Well, the reality is that UVa at least, has many higher income students, despite more recent initiatives to attract and fund lower income students. Many Virginia top students and their families have an interest in our state schools . UVa, like Michigan, also has many more OOS applicants than IS. Most of that is self selection. Guidance counselors and the kids themselves in Virginia have an idea of who is competitive. UVa has always had a decent number of OOS students (about 30 %) and they also seem to be responding to pressure from instate residents to accept more instate kids by adding more seats. There seem to be complaints from instate residents that end up every year in the newspapers about how the 1400 +, 4.0 + type didn’t get in.
@bclintonk and @PurpleTitan You raise good points and I fear I did not express myself clearly. What I was thinking is more of a meritocratic stratification than a socioeconomic one, although obviously the two are linked. I found your case of Michigan to be an interesting one; in the face of demographic decline, admitting meritorious OOS students effectively solves two problems - how to maintain enrollments and how to bring in more money to adapt to reduced public funding.

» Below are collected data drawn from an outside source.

(** * NSE-Py: the [NseAPI] client of [nse_api.py]

    A shallow embedding of the six query methods of the class [NseAPI] and of
    the Python and pandas operations they call, followed by the properties the
    specification states about them.

    Conventions of the embedding.
    - A Python exception is a value of [exn]; a computation that may raise
      has type [result A] and is sequenced with [x <- c ;; k].
    - A decoded JSON document (what [response.json()] returns) is a [value]:
      [None], booleans, integers, binary64 floats, strings, lists and
      dictionaries.  A dictionary keeps its items in insertion order, as a
      Python [dict] does.
    - Strings are ASCII: a character of a [string] is one code point.
    - [self.client.get] is the field [client] of [NseAPI]; the cookies the
      session collects are not part of the model.
    - A pandas column carries its dtype; [DataFrame.columns] are the labelled
      columns in order.  The two text parsers of pandas, [read_csv] and the
      text-to-number conversion of [to_numeric], are the fields of the class
      [Pandas]: the theorems hold for every instance, and the examples run
      on the instance [reader].
    - [get_historical_data] answers with what it printed next to its
      outcome. *)

From Stdlib Require Import ZArith List String Ascii Bool Lia.
From Stdlib Require Import SpecFloat DecimalString.
Import ListNotations.
Local Open Scope string_scope.
Local Open Scope Z_scope.
#[local] Set Warnings "-register-all".

(* ================================================================== *)
(** * Exceptions and the error monad *)

Inductive exn : Type :=
| KeyError (key : string)
| TypeError
| AttributeError
| ValueError
| IndexError
| JSONDecodeError
| ParserError
| EmptyDataError
| ConnectionError
| Exception (message : string).

Inductive result (A : Type) : Type :=
| Ok (a : A)
| Raise (e : exn).
Arguments Ok {A} a.
Arguments Raise {A} e.

Definition bind {A B : Type} (c : result A) (k : A -> result B) : result B :=
  match c with
  | Ok a => k a
  | Raise e => Raise e
  end.

Notation "x <- c ;; k" := (bind c (fun x => k))
  (at level 61, c at next level, right associativity).

Fixpoint mapM {A B : Type} (f : A -> result B) (l : list A) : result (list B) :=
  match l with
  | [] => Ok []
  | a :: l' => b <- f a ;; bs <- mapM f l' ;; Ok (b :: bs)
  end.

(** A comprehension with a condition: [f] answers [None] for an item the
    condition rejects. *)
Fixpoint filter_mapM {A B : Type} (f : A -> result (option B)) (l : list A)
  : result (list B) :=
  match l with
  | [] => Ok []
  | a :: l' =>
      ob <- f a ;;
      bs <- filter_mapM f l' ;;
      Ok (match ob with Some b => b :: bs | None => bs end)
  end.

(* ================================================================== *)
(** * Python floats (IEEE binary64) *)

Definition float : Type := spec_float.
Definition prec : Z := 53.
Definition emax : Z := 1024.

(** The float nearest to the integer [z]. *)
Definition float_of_Z (z : Z) : float := binary_normalize prec emax z 0 false.

(** The float nearest to [n / d] (ties to even), as [float("n/d")] would be
    read from a decimal literal. *)
Definition float_of_ratio (n : Z) (d : positive) : float :=
  match n with
  | Z0 => S754_zero false
  | Zpos p => SFdiv prec emax (S754_finite false p 0) (S754_finite false d 0)
  | Zneg p => SFdiv prec emax (S754_finite true p 0) (S754_finite false d 0)
  end.

(** The float written [m] followed by [scale] decimals: [float_of_decimal 2675 3]
    is [2.675]. *)
Definition float_of_decimal (m : Z) (scale : nat) : float :=
  float_of_ratio m (Z.to_pos (10 ^ Z.of_nat scale)).

(** [n / d] rounded to an integer, halves to the even neighbour. *)
Definition round_half_even (n : Z) (d : Z) : Z :=
  let q := n / d in
  let r := n mod d in
  match Z.compare (2 * r) d with
  | Lt => q
  | Gt => q + 1
  | Eq => if Z.even q then q else q + 1
  end.

(** [float.__round__(x, ndigits)] for [0 <= ndigits]: the exact value of [x]
    is rounded to [ndigits] decimals, halves to even, and the decimal is read
    back as the nearest float; infinities and NaN round to themselves and the
    sign of a zero result is the sign of [x]. *)
Definition float_round (x : float) (ndigits : nat) : float :=
  match x with
  | S754_finite s m e =>
      let scale := Z.pow 10 (Z.of_nat ndigits) in
      let r :=
        match e with
        | Zneg k => round_half_even (Zpos m * scale) (Z.pow 2 (Zpos k))
        | _ => Zpos m * scale * Z.pow 2 e
        end in
      match r with
      | Zpos p =>
          SFdiv prec emax (S754_finite s p 0)
                (S754_finite false (Z.to_pos scale) 0)
      | _ => S754_zero s
      end
  | _ => x
  end.

Definition float_is_zero (x : float) : bool :=
  match x with
  | S754_zero _ => true
  | _ => false
  end.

I live in a poor western state where the flagship Research I university serves a student population that overall is poorly prepared with mediocre stats. Their 4 and 6 year graduation rates are dismal. Yet some of those kids seize the opportunity to get a quality education and thrive. If the university were to make a concerted effort to attract OOS students to increase its revenue stream, those in-state students would not have the same opportunities.

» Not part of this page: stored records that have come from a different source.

Lemma invoice_date_without_candidates (df : Grid) (s : Scan) :
  Forall (fun row => invoice_date_cell row = None) df ->
  invoice_date (result (scan_rows df s)) = invoice_date (result s).
Proof.
  intros H. revert s. induction H as [|row rest N _ IH]; intros s; simpl;
    [reflexivity|].
  rewrite IH, scan_row_invoice_date, N. reflexivity.
Qed.

Lemma invoice_date_once_set (df : Grid) (s : Scan) :
  invoice_date (result s) <> "" ->
  invoice_date (result (scan_rows df s)) = invoice_date (result s).
Proof.
  revert s. induction df as [|row rest IH]; intros s N; simpl; [reflexivity|].
  assert (E : invoice_date (result (scan_row row s)) = invoice_date (result s)).
  { rewrite scan_row_invoice_date.
    destruct (invoice_date_cell row); [|reflexivity].
    destruct (Py.is_empty (invoice_date (result s))) eqn:Z; [|reflexivity].
    apply is_empty_true in Z. contradiction. }
  rewrite IH; [exact E | rewrite E; exact N].
Qed.

Lemma invoice_date_cell_not_empty (row_values : Row) (v : string) :
  invoice_date_cell row_values = Some v -> v <> "".
Proof.
  unfold invoice_date_cell.
  destruct (5 <? length row_values); [|discriminate]. cbv zeta.
  destruct (Py.re_match_date _) eqn:D; [|discriminate].
  intros H. injection H as <-. apply date_head_not_empty. exact D.
Qed.

(** X6.  The invoice number of the record is the candidate of the last
    row that has one: a row whose column 5, trimmed, contains [SSH] and
    [/] decides it when no row below has such a cell, and with no such
    row in the grid the invoice number is empty. *)
Theorem last_invoice_number_wins (df : Grid) (file sheet : string) :
  exists s,
    locate_fields df (initial_result file sheet) = Ok s /\
    (forall before row_values after v,
        df = before ++ row_values :: after ->
        invoice_number_cell row_values = Some v ->
        Forall (fun row => invoice_number_cell row = None) after ->
        invoice_number (result s) = v) /\
    (Forall (fun row => invoice_number_cell row = None) df ->
     invoice_number (result s) = "").
Proof.
  destruct (locate_fields_total df file sheet) as (s & L & _).
  exists s. split; [exact L|].
  assert (K : invoice_number (result s)
              = invoice_number (result (scan_rows df (start (initial_result file sheet))))).
  { apply (loop_fields_after_block InvoiceNumber df _ s L).
    unfold loop_field. tauto. }
  rewrite K. split.
  - intros before row_values after v -> C A.
    rewrite scan_rows_app. simpl.
    rewrite (invoice_number_without_candidates after _ A).
    rewrite scan_row_invoice_number, C. reflexivity.
  - intros A. rewrite (invoice_number_without_candidates df _ A). reflexivity.
Qed.

Lemma last_invoice_number_wins_witness :
  exists s,
    locate_fields two_invoice_numbers (initial_result "april.xlsx" "01-07-2024")
    = Ok s /\
    invoice_number (result s) = "SSH/002".
Proof.
  destruct (last_invoice_number_wins two_invoice_numbers
              "april.xlsx" "01-07-2024") as (s & L & W & _).
  exists s. split; [exact L|].
  apply (W [[""; ""; ""; ""; ""; "SSH/001"]]
           [""; ""; ""; ""; ""; "SSH/002"] []).
  - reflexivity.
  - reflexivity.
  - constructor.
Defined.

Virginia has no problem maintaining instate Virginia enrollments. Many kids are trying very hard to maintain top grades and scores and EC’s to get into college- particularly UVa, Wm & M and Virginia Tech. I am surprised to hear that the University of Michigan would have to react to any instate “demographic decline” as it seems it would remain a top destination for many instate Michigan kids? With the more recent middle class financial initiatives by many private schools, more instate kids are probably trying to get into those private, top schools, but I would think that top publics are still quite attractive to many people.

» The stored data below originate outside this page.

(* ===== verification/Effects.v ===== *)
(** * Effects: asynchronous code over an outside world

    A TypeScript [async] function that talks to services is a function from the
    outside world [W] to a value or an exception and the next world; an [await] of
    a service is a call of one of the world's operations.  [None] means that the
    fuel given to an unbounded loop has run out: the call is still running. *)

From stdpp Require Import base list strings.
From S2P Require Import Prelude.

Definition io (W A : Type) : Type := W -> option (result A * W).

Section io.
Context {W : Type}.

Definition io_ret {A} (a : A) : io W A := fun w => Some (Ok a, w).
Definition io_throw {A} (e : string) : io W A := fun w => Some (Throw e, w).

Definition io_bind {A B} (m : io W A) (k : A -> io W B) : io W B := fun w =>
  match m w with
  | None => None
  | Some (Throw e, w') => Some (Throw e, w')
  | Some (Ok a, w') => k a w'
  end.

(** [try { m } catch (e) { h(e) }] *)
Definition io_catch {A} (m : io W A) (h : string -> io W A) : io W A := fun w =>
  match m w with
  | Some (Throw e, w') => h e w'
  | r => r
  end.

(** The outcome of [m] as a value: what an event handler or a queue sees of it. *)
Definition io_try {A} (m : io W A) : io W (result A) := fun w =>
  match m w with
  | Some (r, w') => Some (Ok r, w')
  | None => None
  end.

(** [if (!b) throw new Error(e)] *)
Definition io_check (b : bool) (e : string) : io W unit := if b then io_ret tt else io_throw e.

(** A synchronous computation that may throw. *)
Definition io_lift {A} (r : result A) : io W A := fun w => Some (r, w).

(** [m] returns or throws from every world. *)
Definition io_total {A} (m : io W A) : Prop := forall w, is_Some (m w).

(** Whatever [m] does keeps [I]. *)
Definition io_keeps {A} (I : W -> Prop) (m : io W A) : Prop := forall w r w', I w -> m w = Some (r, w') -> I w'.
End io.

Notation "'do!' x '<-' e 'in' k" := (io_bind e (fun x => k))
  (at level 10, x binder, e at level 100, k at level 200) : saep_scope.

Lemma io_bind_ok {W A B} (m : io W A) (k : A -> io W B) w b w' :
  io_bind m k w = Some (Ok b, w') -> exists a w1, m w = Some (Ok a, w1) /\ k a w1 = Some (Ok b, w').
Proof. unfold io_bind. destruct (m w) as [[[a|e] w1]|]; try done. eauto. Qed.

Lemma bind_ok_run {W A B} (m : io W A) (k : A -> io W B) w a w' : m w = Some (Ok a, w') -> io_bind m k w = k a w'.
Proof. intros H. unfold io_bind. by rewrite H. Qed.

Lemma io_bind_throw {W A B} (m : io W A) (k : A -> io W B) w e w' :
  io_bind m k w = Some (Throw e, w') ->
  m w = Some (Throw e, w') \/ exists a w1, m w = Some (Ok a, w1) /\ k a w1 = Some (Throw e, w').
Proof. unfold io_bind. destruct (m w) as [[[a|e'] w1]|]; try done; [eauto|]. intros [= -> ->]. by left. Qed.

Lemma io_check_ok {W} b e (w w' : W) u : io_check b e w = Some (Ok u, w') -> b = true /\ w' = w.
Proof. destruct b; [|done]. intros H. by injection H as _ ->. Qed.

Lemma io_lift_ok {W A} (r : result A) (w w' : W) a : io_lift r w = Some (Ok a, w') -> r = Ok a /\ w' = w.
Proof. by intros [= -> ->]. Qed.

Lemma io_total_bind {W A B} (m : io W A) (k : A -> io W B) : io_total m -> (forall a, io_total (k a)) -> io_total (io_bind m k).
Proof. intros Hm Hk w. unfold io_bind. destruct (Hm w) as [[[a|e] w1] ->]; [apply Hk|by eexists]. Qed.

Lemma io_total_ret {W A} (a : A) : io_total (W := W) (io_ret a).
Proof. by eexists. Qed.

Lemma io_total_throw {W A} e : io_total (W := W) (@io_throw W A e).
Proof. by eexists. Qed.

Lemma io_total_check {W} b e : io_total (W := W) (io_check b e).
Proof. destruct b; by eexists. Qed.

Lemma io_total_lift {W A} (r : result A) : io_total (W := W) (io_lift r).
Proof. by eexists. Qed.

Lemma io_keeps_bind {W A B} (I : W -> Prop) (m : io W A) (k : A -> io W B) :
  io_keeps I m -> (forall a, io_keeps I (k a)) -> io_keeps I (io_bind m k).
Proof.
  intros Hm Hk w r w' Hw. unfold io_bind. destruct (m w) as [[[a|e] w1]|] eqn:E; [..|done].
  - apply Hk. eauto.
  - intros [= <- <-]. eauto.
Qed.

Lemma io_keeps_ret {W A} (I : W -> Prop) (a : A) : io_keeps I (io_ret a).
Proof. by intros w r w' Hw [= <- <-]. Qed.

Lemma io_keeps_throw {W A} (I : W -> Prop) e : io_keeps I (@io_throw W A e).
Proof. by intros w r w' Hw [= <- <-]. Qed.

Lemma io_keeps_check {W} (I : W -> Prop) b e : io_keeps I (@io_check W b e).
Proof. destruct b; by intros w r w' Hw [= <- <-]. Qed.

Lemma io_keeps_lift {W A} (I : W -> Prop) (r : result A) : io_keeps I (io_lift r).
Proof. by intros w r' w' Hw [= <- <-]. Qed.

Create HintDb io.
#[export] Hint Resolve io_total_bind io_total_ret io_total_throw io_total_check io_total_lift
  io_keeps_bind io_keeps_ret io_keeps_throw io_keeps_check io_keeps_lift : io.

(** Split a run of a [do!] chain that ended normally into its steps. *)
Ltac io_inv :=
  repeat match goal with
  | H : io_bind _ _ _ = Some (Ok _, _) |- _ => apply io_bind_ok in H as (? & ? & ? & H)
  | H : io_check _ _ _ = Some (Ok _, _) |- _ => apply io_check_ok in H as [? ->]
  | H : io_lift _ _ = Some (Ok _, _) |- _ => apply io_lift_ok in H as [? ->]
  | H : io_ret _ _ = Some (Ok _, _) |- _ => unfold io_ret in H; injection H as <- <-
  | H : io_throw _ _ = Some (Ok _, _) |- _ => discriminate H
  end.

Lemma io_bind_run {W A B} (m : io W A) (k : A -> io W B) w r w' : io_bind m k w = Some (r, w') ->
  (exists a w1, m w = Some (Ok a, w1) /\ k a w1 = Some (r, w')) \/ (exists e, m w = Some (Throw e, w') /\ r = Throw e).
Proof.
  unfold io_bind. destruct (m w) as [[[a|e] w1]|]; [intros H; left; eauto| |done].
  intros [= <- <-]. right. eauto.
Qed.

(** ** Steps: what every run of a computation does to the world *)

Definition steps {W A} (R : W -> W -> Prop) (m : io W A) : Prop := forall w r w', m w = Some (r, w') -> R w w'.

Lemma steps_bind {W A B} (R : W -> W -> Prop) `{!Transitive R} (m : io W A) (k : A -> io W B) :
  steps R m -> (forall a, steps R (k a)) -> steps R (io_bind m k).
Proof.
  intros Hm Hk w r w' [(a & w1 & H1 & H2)|(e & H1 & ->)]%io_bind_run; [|by apply Hm in H1].
  transitivity w1; [by apply Hm in H1|by apply Hk in H2].
Qed.

Lemma steps_ret {W A} (R : W -> W -> Prop) `{!Reflexive R} (a : A) : steps R (io_ret a).
Proof. by intros w r w' [= <- <-]. Qed.

Lemma steps_throw {W A} (R : W -> W -> Prop) `{!Reflexive R} e : steps R (@io_throw W A e).
Proof. by intros w r w' [= <- <-]. Qed.

Lemma steps_lift {W A} (R : W -> W -> Prop) `{!Reflexive R} (r : result A) : steps R (io_lift r).
Proof. by intros w r' w' [= <- <-]. Qed.

Lemma steps_check {W} (R : W -> W -> Prop) `{!Reflexive R} b e : steps R (@io_check W b e).
Proof. destruct b; by intros w r w' [= <- <-]. Qed.

Lemma steps_catch {W A} (R : W -> W -> Prop) `{!Transitive R} (m : io W A) h :
  steps R m -> (forall e, steps R (h e)) -> steps R (io_catch m h).
Proof.
  intros Hm Hh w r w'. unfold io_catch. destruct (m w) as [[[a|e] w1]|] eqn:E; [..|done].
  - intros [= <- <-]. eauto.
  - intros H. transitivity w1; [eauto|]. by apply Hh in H.
Qed.

Create HintDb steps.
#[export] Hint Resolve steps_bind steps_ret steps_throw steps_lift steps_check steps_catch : steps.

Lemma io_ret_ok {W A} (a b : A) (w w' : W) : io_ret a w = Some (Ok b, w') -> a = b /\ w = w'.
Proof. by intros [= -> ->]. Qed.

Lemma io_ret_run {W A} (a : A) (w w' : W) r : io_ret a w = Some (r, w') -> r = Ok a /\ w = w'.
Proof. by intros [= <- <-]. Qed.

Can anyone name one state flagship or major state university that isn’t stronger now that funding has decrease than it was when the state was paying a much bigger portion of the bills? I really can’t think of one that is in worse condition or viewed as less prestigious than it was in say 1975 or 1990. It is becoming much harder to get into most public schools now than it was in the old days when you just needed a high school transcript and tuition money to get accepted to your state school.